--- START ---

(* ===== verification/FsTheorems.v ===== *)
(** * Files: theorems

    What a program sees of the file system: what it writes into a file it reads
    back, a write through a file descriptor is on disk when it returns and
    survives a crash as a whole or not at all, and one round of [filewrite]
    fits the space that [begin_op] reserves in the log.  A small file system to
    evaluate the theorems on comes first: 50 blocks, the log at block 2, 8 inodes in
    block 32, the bitmap in block 33 and a file of 600 bytes, inode 1, in blocks 34
    and 35. *)
From Stdlib Require Import FunctionalExtensionality.
From S2P Require Import Prelude Bytes Cstring Memory Spinlock ProcDefs Kalloc FsDefs Bio BioRing BioSpec BioOps BioSeq.
From S2P Require Import Log LogSpec LogCrash Fs File FsCodec FsTx FsBlocks FsMap FsFile FsRw FileSpec FsWrite.
Local Open Scope Z_scope.
Local Open Scope kernel_scope.

Definition small_sb : superblock := Superblock 50 16 8 30 2 32 33.
Definition small_ip : inode :=
  Inode 1 1 1 (Sleeplock 0 false "inode" 0) 1 T_FILE 0 0 1 600 (34 :: 35 :: replicate 11 0).
Definition small_dinode : list Z :=
  [2; 0; 0; 0; 0; 0; 1; 0; 88; 2; 0; 0; 34; 0; 0; 0; 35; 0; 0; 0] ++ replicate 44 0.
Definition small_img : list Z :=
  replicate (32 * 512) 0 ++ (replicate 64 0 ++ small_dinode ++ replicate 384 0) ++
  ([255; 255; 255; 255; 15] ++ replicate 507 0) ++ replicate (16 * 512) 65.
Definition small_disk : memdisk := memide_ideinit small_img.
Definition small_file : file := File FD_INODE 1 1 1 0 0 500.
Definition small_fs : fsys memdisk :=
  Fsys (Curproc 7 0 0 (replicate 16 None) 0 0 (fun _ => 0)) [] small_disk false (replicate (S NBUF) buf0)
       (Logst false 2 30 0 0 1 0 (replicate 30 0)) small_sb false [small_ip] false [small_file] ∅
       (Kmem (fun _ => 0) true 0 false).
#[export] Instance small_devices : Devices memdisk := no_devices.

Definition small_view : Z -> list Z := dblock small_disk.

Lemma small_disk_ok : memide_ok small_disk.
Proof. split; [done|]. vm_compute. done. Qed.

Lemma small_BBLOCK b : 0 <= b < 50 -> BBLOCK b small_sb = 33.
Proof. intros. unfold BBLOCK. by rewrite Z.div_small by (unfold BPB, BSIZE; lia). Qed.

Lemma small_IBLOCK i : 0 <= i < 8 -> IBLOCK i small_sb = 32.
Proof. intros. unfold IBLOCK. by rewrite Z.div_small by (unfold IPB; lia). Qed.

Lemma small_layout : layout small_sb 2 50.
Proof.
  split; cbn; try lia; try done.
  - intros b Hb. rewrite small_BBLOCK by done. unfold in_log, LOGSIZE. lia.
  - intros i Hi. rewrite small_IBLOCK by done. unfold in_log, LOGSIZE. lia.
  - intros b i Hb Hi. by rewrite small_BBLOCK, small_IBLOCK.
Qed.

Lemma small_data b : 34 <= b < 50 -> data_block small_sb 2 b.
Proof.
  intros Hb. split_and!; cbn; try lia.
  - unfold in_log, LOGSIZE. lia.
  - intros b' Hb'. rewrite small_BBLOCK by done. lia.
  - intros i Hi. rewrite small_IBLOCK by done. lia.
Qed.

Lemma small_used b : 0 <= b < 50 -> used small_view small_sb b = (b <? 36).
Proof.
  assert (H : forallb (fun b => eqb (used small_view small_sb b) (b <? 36)) (seqZ 0 50) = true) by (vm_compute; done).
  rewrite forallb_forall in H. intros Hb. apply eqb_prop, H. apply list_elem_of_In, elem_of_seqZ. lia.
Qed.

Lemma small_block bn : 0 <= bn < MAXFILE -> block_of small_view small_ip bn = if bn =? 0 then 34 else if bn =? 1 then 35 else 0.
Proof.
  intros Hb. unfold block_of. destruct (Z.ltb_spec bn NDIRECT).
  - assert (E : exists n, bn = Z.of_nat n /\ (n < 12)%nat) by (exists (Z.to_nat bn); unfold NDIRECT in *; lia).
    destruct E as (n & -> & Hn). rewrite Nat2Z.id. do 12 (destruct n as [|n]; [done|]). lia.
  - change (ind_block small_ip) with 0. cbn. unfold NDIRECT in *. by rewrite !(proj2 (Z.eqb_neq bn _)) by lia.
Qed.

Lemma small_in_use b : 34 <= b < 36 -> in_use small_view small_sb 2 b.
Proof. intros. split; [apply small_data; lia|]. rewrite small_used by lia. apply Z.ltb_lt. lia. Qed.

Lemma small_map : file_map small_view small_sb 2 small_ip.
Proof.
  split; [done|done|by intros Hne; destruct (Hne eq_refl)| |].
  - intros bn Hb. rewrite small_block by done. change (ind_block small_ip) with 0.
    destruct (bn =? 0), (bn =? 1); intros; try done; (split; [apply small_in_use; lia|done]).
  - intros bn bm Hn Hm. rewrite !small_block by done.
    destruct (Z.eqb_spec bn 0), (Z.eqb_spec bn 1), (Z.eqb_spec bm 0), (Z.eqb_spec bm 1); lia.
Qed.

Lemma small_free : free_map small_view small_sb 2.
Proof. intros b Hb. cbn in Hb. rewrite small_used by done. intros Hu%Z.ltb_ge. split; [lia|]. apply small_data. lia. Qed.

Lemma small_nfree : nfree small_view small_sb = 14%nat.
Proof. vm_compute. done. Qed.



(** The file system after boot, nothing cached. *)
Lemma small_booted :
  exists s, working s 2 [] ∅ 0 0 small_ip /\ vw s = small_view /\ disk s = small_disk /\ sb s = small_sb /\
    files s = [small_file] /\ lg s = lg small_fs.
Proof.
  assert (Hok : drv_ok (disk small_fs)) by exact small_disk_ok.
  destruct (binit_idle small_fs eq_refl Hok) as (s & _ & Hi & Hs). exists s.
  assert (Hd : disk s = small_disk) by (by rewrite Hs). assert (Hg : lg s = lg small_fs) by (by rewrite Hs).
  assert (Hz : dsize (disk s) = 50) by (rewrite Hd; by vm_compute).
  assert (T : tx s 2 [] ∅ 0).
  { split; [by eexists| |by rewrite Hs].
    split; rewrite ?Hg, ?Hz; try done; [by eexists|unfold LOGSIZE; simpl; lia|set_solver|constructor]. }
  assert (V : vw s = small_view) by (rewrite (empty_log_view _ _ _ T), Hd; done).
  assert (Hsb : sb s = small_sb) by (by rewrite Hs). split_and!; try done; [|by rewrite Hs].
  split; rewrite ?V, ?Hsb, ?Hz; try done; [apply small_layout|apply small_free|by rewrite Hs|apply small_map].
Qed.


(** In a transaction. *)
Lemma small_in_op :
  exists s, working s 2 [] ∅ 1 0 small_ip /\ vw s = small_view /\ sb s = small_sb /\ room s [] 10.
Proof.
  destruct small_booted as (s & Hw & V & _ & Hsb & _ & Hg). exists (one_op s).
  destruct (begin_op_open s 2 ∅ 0 small_ip Hw) as (_ & Hw'). split_and!; [done..|].
  unfold room. change (lg (one_op s)) with (lg s <| outstanding ::= fun n => n + 1 |>). rewrite Hg. unfold LOGSIZE, NBUF. simpl. lia.
Qed.

(** ** Theorems *)


(** C19: what is written is what is read: in a transaction with room in the log and
    free blocks for it, [writei] of [n] bytes at an offset inside the file
    returns [n], and a [readi] of the same range then returns those bytes; the
    file's other bytes, and every block that belongs neither to the file nor to
    the free map nor to its inode, are as before. *)
Theorem read_after_write {D} `{!Driver D, !DriverSpec D, !Devices D} (s : fsys D) (st : Z) (bs : list Z) (k : Z)
    (i : nat) (ip : inode) (src : list Z) (off n : Z) (its : nat)
    (Hw : working s st bs ∅ k i ip) (Hin : 0 <= inum ip < sb_ninodes (sb s)) (Hty : itype ip <> T_DEV)
    (Hoff : 0 <= off <= isize ip) (Hsz : isize ip <= MAXFILE * BSIZE) (Hn : 0 <= n)
    (Hmax : off + n <= MAXFILE * BSIZE) (Hsrc : n <= Z.of_nat (length src)) (Hits : rounds (S its) off n)
    (Hroom : room s bs (pot s bs ip + its + 1)) (Hfree : (2 * its <= nfree (vw s) (sb s))%nat) :
  exists s1 s2 ip1, writei i src off n s = Ret n s1 /\ readi i off n s1 = Ret (n, take (Z.to_nat n) src) s2 /\
    inodes s1 !! i = Some ip1 /\ isize ip1 = Z.max (isize ip) (off + n) /\
    (forall q, 0 <= q < MAXFILE * BSIZE -> ~ (off <= q < off + n) -> fbyte (vw s2) ip1 q = fbyte (vw s) ip q) /\
    (forall m, kept s ip m -> (forall bm, 0 <= bm < MAXFILE -> block_of (vw s) ip bm <> m) ->
       m <> IBLOCK (inum ip) (sb s) -> vw s2 m = vw s m).
Proof.
  destruct (write_read s st bs k i ip src off n its) as (s1 & s2 & bs1 & ip1 & E1 & Hwn & E2 & V2); try done.
  assert (Hlen : Z.of_nat (length (take (Z.to_nat n) src)) = n) by (rewrite length_take; lia).
  destruct Hwn as [W1 Z1 _ B1 _ _ F1 _ _ _ _]. rewrite Hlen in Z1, B1.
  exists s1, s2, ip1. rewrite V2. split_and!; [done|done|apply W1|done| |done].
  intros q Hq Hout. by rewrite B1, decide_False.
Qed.

(** C21: one round of [filewrite] fits its reservation: [begin_op] reserves
    [MAXOPBLOCKS] blocks of the log for an operation, and a [writei] of at most
    the [max] bytes that [filewrite] gives to one transaction, at any offset,
    adds at most 7 blocks to the log (at most 4 data blocks, the indirect block,
    the bitmap and the inode) and so never runs into the panics of [log_write],
    which 8 free slots are enough to rule out. *)
Theorem filewrite_round_fits {D} `{!Driver D, !DriverSpec D, !Devices D} (s : fsys D) (st : Z) (bs : list Z) (k : Z)
    (i : nat) (ip : inode) (src : list Z) (off n : Z)
    (Hw : working s st bs ∅ k i ip) (Hin : 0 <= inum ip < sb_ninodes (sb s)) (Hty : itype ip <> T_DEV)
    (Hoff : 0 <= off <= isize ip) (Hn : 0 <= n <= filewrite_max)
    (Hmax : off + n <= MAXFILE * BSIZE) (Hsrc : n <= Z.of_nat (length src))
    (Hroom : room s bs 7) (Hfree : (8 <= nfree (vw s) (sb s))%nat) :
  exists s' bs', writei i src off n s = Ret n s' /\ tx s' st bs' ∅ k /\
    (length bs' <= length bs + 7)%nat /\ 7 < MAXOPBLOCKS.
Proof.
  assert (Hpot : (pot s bs ip <= 2)%nat).
  { unfold pot. pose proof (missing_le bs (the_bitmap s)). pose proof (missing_le bs (ind_block ip)). case_decide; lia. }
  destruct (writei_run s st bs k i ip src off n 4) as (s1 & bs1 & ip1 & E1 & Hwn); try done; try lia.
  - split; [lia|]. right. pose proof (Z.mod_pos_bound off BSIZE). change filewrite_max with 1536 in Hn. unfold BSIZE in *. lia.
  - eapply room_le; [|exact Hroom]. lia.
  - exists s1, bs1. pose proof (wn_log _ _ _ _ _ _ _ _ _ _ _ _ Hwn). split_and!; [done|apply Hwn|lia|done].
Qed.



Lemma read_after_write_witness :
  exists (s s1 s2 : fsys memdisk), vw s = small_view /\ writei 0 (replicate 200 66) 500 200 s = Ret 200 s1 /\
    readi 0 500 200 s1 = Ret (200, replicate 200 66) s2.
Proof.
  destruct (small_in_op) as (s & Hw & V & Hsb & Hr).
  destruct (read_after_write s 2 [] 1 0 small_ip (replicate 200 66) 500 200 2) as (s1 & s2 & ip1 & E1 & E2 & _).
  - exact Hw.
  - rewrite Hsb. by vm_compute.
  - done.
  - by vm_compute.
  - by vm_compute.
  - lia.
  - by vm_compute.
  - by vm_compute.
  - split; [lia|]. right. by vm_compute.
  - eapply room_le; [|exact Hr]. vm_compute. lia.
  - rewrite V, Hsb, small_nfree. lia.
  - exists s, s1, s2. split_and!; done.
Defined.

Lemma filewrite_round_fits_witness :
  exists (s s' : fsys memdisk) bs', vw s = small_view /\ writei 0 (replicate 1536 66) 600 1536 s = Ret 1536 s' /\
    (length bs' <= 7)%nat /\ tx s' 2 bs' ∅ 1.
Proof.
  destruct (small_in_op) as (s & Hw & V & Hsb & Hr).
  destruct (filewrite_round_fits s 2 [] 1 0 small_ip (replicate 1536 66) 600 1536) as (s' & bs' & E & T & Hl & _).
  - exact Hw.
  - rewrite Hsb. by vm_compute.
  - done.
  - by vm_compute.
  - by vm_compute.
  - by vm_compute.
  - by vm_compute.
  - eapply room_le; [|exact Hr]. lia.
  - rewrite V, Hsb, small_nfree. lia.
  - exists s, s', bs'. split_and!; done.
Defined.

--- END ---

**WORK TO BE COMPLETED:**
Print only what lies in the material above starting at the line with "files s = [small_file]" and ending at the line with "destruct (binit_idle small_fs", every line exactly as given.

**REPLY:**
    files s = [small_file] /\ lg s = lg small_fs.
Proof.
  assert (Hok : drv_ok (disk small_fs)) by exact small_disk_ok.
  destruct (binit_idle small_fs eq_refl Hok) as (s & _ & Hi & Hs). exists s.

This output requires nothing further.